Not only that, but researchers or other involved parties who deliberately conceal results from clinical trials have breached their duty to study participants who consent to running the risks of clinical research in the belief that the knowledge generated will benefit others, the editorial says.

It calls for professional associations to take disciplinary action against clinical researchers who fail to disclose data. “This may achieve quicker results than legislation in individual countries, although this is also desirable,” write Richard Lehman, senior research fellow in the Department of Primary Care at the University of Oxford, UK and Elizabeth Loder, the BMJ’s clinical epidemiology editor.

The BMJ editorial accompanies a number of linked articles examining the extent, causes and consequences of unpublished data from clinical trials.

These articles, Lehman and Loder maintain, “confirm the fact that a large proportion of evidence from human trials is unreported, and much of what is reported is done so inadequately.

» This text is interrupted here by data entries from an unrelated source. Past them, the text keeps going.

(** X2: the three counts a completed rebuild prints are the numbers
    of rows of the tables it has just committed; the count of products
    is the number of listed ids whose product loads, and there are never
    more summaries than changelog entries. *)
Theorem printed_counts :
  forall (db : Storage.t) (d : Db.t),
    schema_ready d = true ->
    completes db = true ->
    let out := index_main db (Some d) None in
    exists n_products n_changelog n_summaries : nat,
      fst out = Ok (Z.of_nat n_products, Z.of_nat n_changelog, Z.of_nat n_summaries)
      /\ option_map (@List.length _) (Db.t_products (snd out)) = Some n_products
      /\ option_map (@List.length _) (Db.t_changelog (snd out)) = Some n_changelog
      /\ option_map (@List.length _) (Db.t_summary (snd out)) = Some n_summaries
      /\ n_products = List.length (filter (product_loads db) (Storage.ids db))
      /\ (n_products <= List.length (Storage.ids db))%nat
      /\ (n_summaries <= n_changelog)%nat.
Proof.
  intros db d Hready Hdone out.
  pose proof (index_main_existing db d None) as H; cbv zeta in H.
  fold out in H.
  unfold commits in H. rewrite Hready, Hdone in H. cbn [andb covers] in H.
  destruct H as [Hs Hf]. specialize (Hf eq_refl).
  unfold completes in Hdone.
  destruct (snd (main_trace db)) eqn:Hsnd; [discriminate Hdone|].
  set (num_ids := Z.of_nat (List.length (Storage.ids db))) in *.
  destruct (ids_trace_rows db num_ids (Storage.ids db) Hsnd) as (H1 & H2 & H3).
  exists (List.length (flat_map (product_rows_of db num_ids) (Storage.ids db))),
         (List.length (flat_map (changelog_rows_of db) (Storage.ids db))),
         (List.length (flat_map (summary_rows_of db) (Storage.ids db))).
  rewrite Hs, Hf. unfold rebuilt, counts_of, main_trace. fold num_ids.
  rewrite H1, H2, H3. cbn [Db.count Db.t_products Db.t_changelog Db.t_summary option_map].
  repeat split.
  - apply product_rows_count.
  - rewrite product_rows_count. apply filter_length_le.
  - apply flat_map_length_le. intros x Hx.
    apply (id_trace_summary_le db num_ids).
    apply (ids_trace_each db num_ids (Storage.ids db) Hsnd), Hx.
Qed.

(** ** Malformed change records *)

Lemma index_change_no_payload :
  forall (prod : Product.t) (changerec : ChangeRecord.t),
    payload_present changerec = false ->
    index_change prod changerec = Raise AttributeError.
Proof.
  intros prod changerec; unfold payload_present, index_change.
  destruct (String.eqb _ "download").
  - destruct (ChangeRecord.download_record changerec); [discriminate | reflexivity].
  - destruct (String.eqb _ "property"); [|discriminate].
    destruct (ChangeRecord.property_record changerec); [discriminate | reflexivity].
Qed.

Lemma changelog_trace_stops :
  forall (prod : Product.t) (good : list ChangeRecord.t) (bad : ChangeRecord.t)
         (rest : list ChangeRecord.t),
    forallb payload_present good = true ->
    payload_present bad = false ->
    changelog_trace prod (good ++ bad :: rest)
    = (fst (changelog_trace prod good), Some AttributeError).
Proof.
  intros prod good bad rest Hgood Hbad; induction good as [|cr good IH].
  - cbn. rewrite (index_change_no_payload prod bad Hbad). reflexivity.
  - cbn [forallb] in Hgood. apply andb_prop in Hgood as [Hcr Hgood].
    cbn [app changelog_trace].
    destruct (index_change_payload prod cr Hcr) as [idx ->].
    rewrite (IH Hgood). reflexivity.
Qed.

Lemma changelog_trace_broken :
  forall (prod : Product.t) (changelog : list ChangeRecord.t) (changerec : ChangeRecord.t),
    In changerec changelog ->
    payload_present changerec = false ->
    snd (changelog_trace prod changelog) = Some AttributeError.
Proof.
  intros prod changelog changerec; induction changelog as [|cr rest IH];
    intros Hin Hbad; [contradiction|].
  cbn [changelog_trace].
  destruct (payload_present cr) eqn:Hcr.
  - destruct (index_change_payload prod cr Hcr) as [idx ->].
    rewrite then_trace_snd by reflexivity.
    destruct Hin as [->|Hin]; [congruence | apply IH; assumption].
  - rewrite (index_change_no_payload prod cr Hcr). reflexivity.
Qed.

Lemma changelog_trace_exn :
  forall (prod : Product.t) (changelog : list ChangeRecord.t) (e : exn),
    snd (changelog_trace prod changelog) = Some e -> e = AttributeError.
Proof.
  intros prod changelog e; induction changelog as [|cr rest IH]; [discriminate|].
  cbn [changelog_trace].
  destruct (payload_present cr) eqn:Hcr.
  - destruct (index_change_payload prod cr Hcr) as [idx ->].
    rewrite then_trace_snd by reflexivity. exact IH.
  - rewrite (index_change_no_payload prod cr Hcr). cbn. congruence.
Qed.

Lemma id_trace_exn :
  forall (db : Storage.t) (num_ids prod_id : Z) (e : exn),
    snd (id_trace db num_ids prod_id) = Some e -> e = AttributeError.
Proof.
  intros db num_ids prod_id e; unfold id_trace.
  destruct (Storage.product db prod_id) as [prod|]; [|discriminate].
  rewrite then_trace_snd by reflexivity.
  destruct (Storage.changelog db prod_id) as [changelog|]; [|discriminate].
  destruct (snd (changelog_trace prod changelog)) as [e'|] eqn:Hc.
  - unfold then_trace; rewrite Hc. rewrite Hc. intros [= <-].
    apply (changelog_trace_exn prod changelog), Hc.
  - rewrite then_trace_snd by exact Hc. discriminate.
Qed.

Lemma id_trace_broken :
  forall (db : Storage.t) (num_ids prod_id : Z),
    has_broken_record db prod_id ->
    snd (id_trace db num_ids prod_id) = Some AttributeError.
Proof.
  intros db num_ids prod_id (prod & changelog & cr & Hp & Hl & Hin & Hbad).
  unfold id_trace. rewrite Hp, Hl. rewrite then_trace_snd by reflexivity.
  pose proof (changelog_trace_broken prod changelog cr Hin Hbad) as Hc.
  unfold then_trace; rewrite Hc. exact Hc.
Qed.

Lemma ids_trace_broken :
  forall (db : Storage.t) (num_ids : Z) (ids : list Z) (prod_id : Z),
    In prod_id ids ->
    has_broken_record db prod_id ->
    snd (ids_trace db num_ids ids) = Some AttributeError.
Proof.
  intros db num_ids ids prod_id; induction ids as [|x rest IH]; intros Hin Hbad;
    [contradiction|].
  cbn [ids_trace].
  destruct (snd (id_trace db num_ids x)) as [e|] eqn:Hx.
  - unfold then_trace; rewrite Hx. rewrite Hx.
    f_equal. apply (id_trace_exn db num_ids x), Hx.
  - rewrite then_trace_snd by exact Hx.
    destruct Hin as [->|Hin]; [|apply IH; assumption].
    rewrite (id_trace_broken db num_ids prod_id Hbad) in Hx. discriminate Hx.
Qed.

Lemma index_main_stopped :
  forall (db : Storage.t) (d : Db.t) (e : exn),
    schema_ready d = true ->
    snd (main_trace db) = Some e ->
    index_main db (Some d) None = (Raise e, d).
Proof.
  intros db d e Hready Hsnd.
  unfold index_main, connect. rewrite !index_main_conn_existing.
  rewrite !(bind_ok _ _ _ _ _ (execute_begin d None)). cbn [option_map].
  destruct (exec_all_txn (txn_body db) (txn_body_data db) d d None) as (_ & _ & Hout).
  rewrite apply_txn_body, Hready in Hout. cbn [covers] in Hout.
  rewrite !(bind_ok _ _ _ _ _ Hout), Hsnd. reflexivity.
Qed.

(** X3: a single change record that lacks the payload its category
    reads, in the changelog of any listed id whose product loads, stops
    every rebuild: whatever the index file holds and wherever a fault is
    injected, the run raises and the file keeps its contents, so neither
    the rows of the ids before it nor those of the well-formed records
    are ever committed; without a fault, on a database that has its
    tables, the exception is [AttributeError]. *)
Theorem broken_record_aborts :
  forall (db : Storage.t) (prod_id : Z),
    In prod_id (Storage.ids db) ->
    has_broken_record db prod_id ->
    forall (d : Db.t) (budget : option nat),
      snd (index_main db (Some d) budget) = d
      /\ (exists e, fst (index_main db (Some d) budget) = Raise e)
      /\ (schema_ready d = true -> index_main db (Some d) None = (Raise AttributeError, d)).
Proof.
  intros db prod_id Hin Hbad d budget.
  pose proof (ids_trace_broken db (Z.of_nat (List.length (Storage.ids db)))
                (Storage.ids db) prod_id Hin Hbad) as Hsnd.
  fold (main_trace db) in Hsnd.
  pose proof (index_main_existing db d budget) as H; cbv zeta in H.
  unfold commits, completes in H. rewrite Hsnd, andb_false_r in H. cbn [andb] in H.
  destruct H as [Hs He].
  split; [exact Hs|]. split; [exact He|].
  intros Hready. apply index_main_stopped; assumption.
Qed.

(** X4: [index_changelog] stops at the first change record that lacks
    its payload: inside the transaction the rows of the records before
    it have been inserted into [changelog], the records after it are not
    looked at, and no summary row is written for the product, not even
    for the timestamps of the records already inserted. *)
Theorem index_changelog_stops_at_broken :
  forall (prod : Product.t) (good : list ChangeRecord.t) (bad : ChangeRecord.t)
         (rest : list ChangeRecord.t),
    forallb payload_present good = true ->
    payload_present bad = false ->
    forall (d : Db.t) (p : list ProductsRow.t) (c : list ChangelogRow.t)
           (s : list SummaryRow.t) (idx : list string),
      index_changelog prod (good ++ bad :: rest)
        (Conn.mk d (Some (Db.mk (Some p) (Some c) (Some s) idx)) None)
      = (Raise AttributeError,
         Conn.mk d
           (Some (Db.mk (Some p) (Some (c ++ changelog_rows_for prod good)) (Some s) idx))
           None)
      /\ List.length (changelog_rows_for prod good) = List.length good.
Proof.
  intros prod good bad rest Hgood Hbad d p c s idx.
  pose proof (changelog_trace_completes prod good Hgood) as Hnone.
  split; [|apply changelog_rows_for_length, Hnone].
  rewrite index_changelog_play, (changelog_trace_stops prod good bad rest Hgood Hbad).
  unfold then_trace, play; cbn [fst snd].
  pose proof (changelog_trace_inserts prod good) as Hins.
  destruct (exec_all_txn _ (is_insert_is_data _ Hins) d
              (Db.mk (Some p) (Some c) (Some s) idx) None) as (_ & _ & H).
  rewrite (apply_all_inserts _ p c s idx Hins) in H. cbn [covers spend option_map] in H.
  rewrite (bind_ok _ _ _ _ _ H).
  destruct (changelog_trace_rows prod good) as [Hp Hs].
  rewrite Hp, Hs, !app_nil_r, (changelog_trace_rows_for prod good Hnone).
  reflexivity.
Qed.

We are not dealing here with trial design, hidden bias, or problems of data analysis—we are talking simply about the absence of the data”.

Systematic gaps

The articles also make clear that past failures to ensure proper regulation and registration of trials, coupled with “a current culture of haphazard publication and incomplete data disclosure”, have rendered “the proper analysis of the harms and benefits of common interventions almost impossible for systematic reviewers”, the authors contend.  

An important first step towards remedying this situation, they suggest, would be retrospective disclosure of full individual participant data from clinical trials, as was the case with Medtronic’s recent agreement to release data on its recombinant human bone morphogenetic protein-2 (INFUSE Bone Graft) for independent analysis.

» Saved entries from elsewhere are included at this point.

(** * The live backend's conversation relay (live-backend/main.py)

    A shallow embedding of the WebSocket audio interface, the conversation
    manager and the per-connection handler, with the calls that leave the
    program (the conversation engine, the socket, the event loop, logging)
    recorded in a trace and answered by a script. *)

From Stdlib.Strings Require Import Byte Ascii String.
From stdpp Require Import base gmap strings list pretty.

(** ** Python values *)

Definition bytes := list byte.

(** Values that [json.loads] produces and [send_json] accepts.  A float is
    kept as the text [repr] gives for it. *)
#[warnings="-register-all"] Inductive json :=
| JNull
| JBool (b : bool)
| JInt (z : Z)
| JFloat (repr : string)
| JStr (s : string)
| JArr (items : list json)
| JObj (fields : list (string * json)).

(** Instances of [Exception].  [LibraryError cls msg] stands for any other
    exception a library or the engine SDK raises; [msg] is its [str]. *)
Inductive exn :=
| HTTPException (status_code : Z) (detail : string)
| WebSocketDisconnect
| RuntimeError (msg : string)
| AttributeError (msg : string)
| LibraryError (cls msg : string).

Definition type_name (v : json) : string :=
  match v with
  | JNull => "NoneType"
  | JBool _ => "bool"
  | JInt _ => "int"
  | JFloat _ => "float"
  | JStr _ => "str"
  | JArr _ => "list"
  | JObj _ => "dict"
  end.

Fixpoint assoc_get (key : string) (fields : list (string * json)) : option json :=
  match fields with
  | [] => None
  | (k, v) :: rest => if String.eqb k key then Some v else assoc_get key rest
  end.

(** [message.get(key, default)]: only a dict has the method. *)
Definition dict_get (message : json) (key : string) (default : json) : exn + json :=
  match message with
  | JObj fields => inr (from_option id default (assoc_get key fields))
  | other =>
      inl (AttributeError ("'" +:+ type_name other +:+ "' object has no attribute 'get'"))
  end.

(** [v == s] for a string literal [s]. *)
Definition eq_str (v : json) (s : string) : bool :=
  match v with
  | JStr t => String.eqb t s
  | _ => false
  end.

(** What the interpreter and the web framework decide: the JSON decoder, the
    text of a list or dict inside an f-string, and [str] of the framework's
    own exceptions. *)
Class Runtime := {
  json_loads : string → exn + json;
  container_str : json → string;
  framework_str : exn → string
}.

Section Formatting.
Context {RT : Runtime}.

Future systems of research governance should insist on “nothing less” than the full trial protocol, final study report, raw dataset and any associated journal publications and regulatory submissions as a basis for systematic reviews, Lehman and Loder argue.

Ensuring this happens may require the global organisation of a suitable shared database for all raw data from human trials—“an obvious next step for the World Health Organization after its excellent work on the International Clinical Trials Registry Platform Search Portal”, they suggest.

Cuts both ways

Among the findings in the associated research articles were that incorporating unpublished evidence into existing meta-analyses of nine drugs approved by the US Food and Drug Administration in 2001 and 2002 produced identical estimates of drug efficacy in just three of 41 cases.

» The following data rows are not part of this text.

Definition is_newer (a b : string) (tA tB : option Z) : bool :=
  let p := numeric_tuple a in
  let q := numeric_tuple b in
  let n := Nat.max (length p) (length q) in
  match lexicographic (pad_right n p) (pad_right n q) with
  | Gt => true
  | Lt => false
  | Eq =>
      match tA, tB with
      | Some x, Some y => bool_decide (y < x)
      | _, _ => false
      end
  end.

Definition has_numeric_token (v : string) : Prop := numeric_tuple v ≠ [].

(** A numeral of more digits than [int] converts (4300). *)
Definition too_long (x : string) : bool :=
  (4300 <? N.of_nat (String.length x))%N.

(** A token that [str.isdigit] accepts and [int] rejects: one with a
    digit that is no decimal digit, or a numeral that is too long. It
    passes the filter of [compare_versions] and makes the parsing raise. *)
Definition bad_digits (x : string) : bool :=
  isdigit x && (negb (numeric_token x) || too_long x).

(** Every token of digits is a decimal numeral of at most 4300 digits. *)
Definition digits_convert (w : string) : Prop :=
  existsb bad_digits (split_on is_dot_or_dash w) = false.

(** The inputs on which the parsing of [compare_versions] raises: no
    word at all, or a first word with such a token. *)
Definition parse_raises (v : string) : bool :=
  match split v with
  | [] => true
  | w :: _ => existsb bad_digits (split_on is_dot_or_dash w)
  end.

In the remaining instances, report Beth Hart and colleagues, estimates of drug efficacy were evenly split between more (19/41) and less (19/41) effective.

“It is sometimes assumed that incorporation of missing data will reduce estimates of drug benefits, but this study shows that ‘publication bias’ can cut both ways,” Lehman and Loder comment.

Two further studies addressed the issue of timely dissemination of trial results.

A survey by Ross et al of US research conducted between 2005-2008 and primarily or partially funded by the National Institutes of Health showed that in less than half of the sample were the summary reports of trials registered with ClinicalTrials.gov published in a peer-reviewed, MEDLINE-indexed biomedical journal within 30 months of completion.

Moreover, one third of the trials remained unpublished 51 months after completion, the authors found.

As Lehman and Loder point out, The US Food and Drug Administration Amendments Act of 2007 made publication of a results summary on ClinicalTrials.gov within 12 months mandatory for all eligible trials in the US “initiated or ongoing as of September 2007”.

A review by Prayle et al looked at the extent to which this goal has been achieved, finding that only 22% of trials subject to mandatory reporting had results available within one year of completion.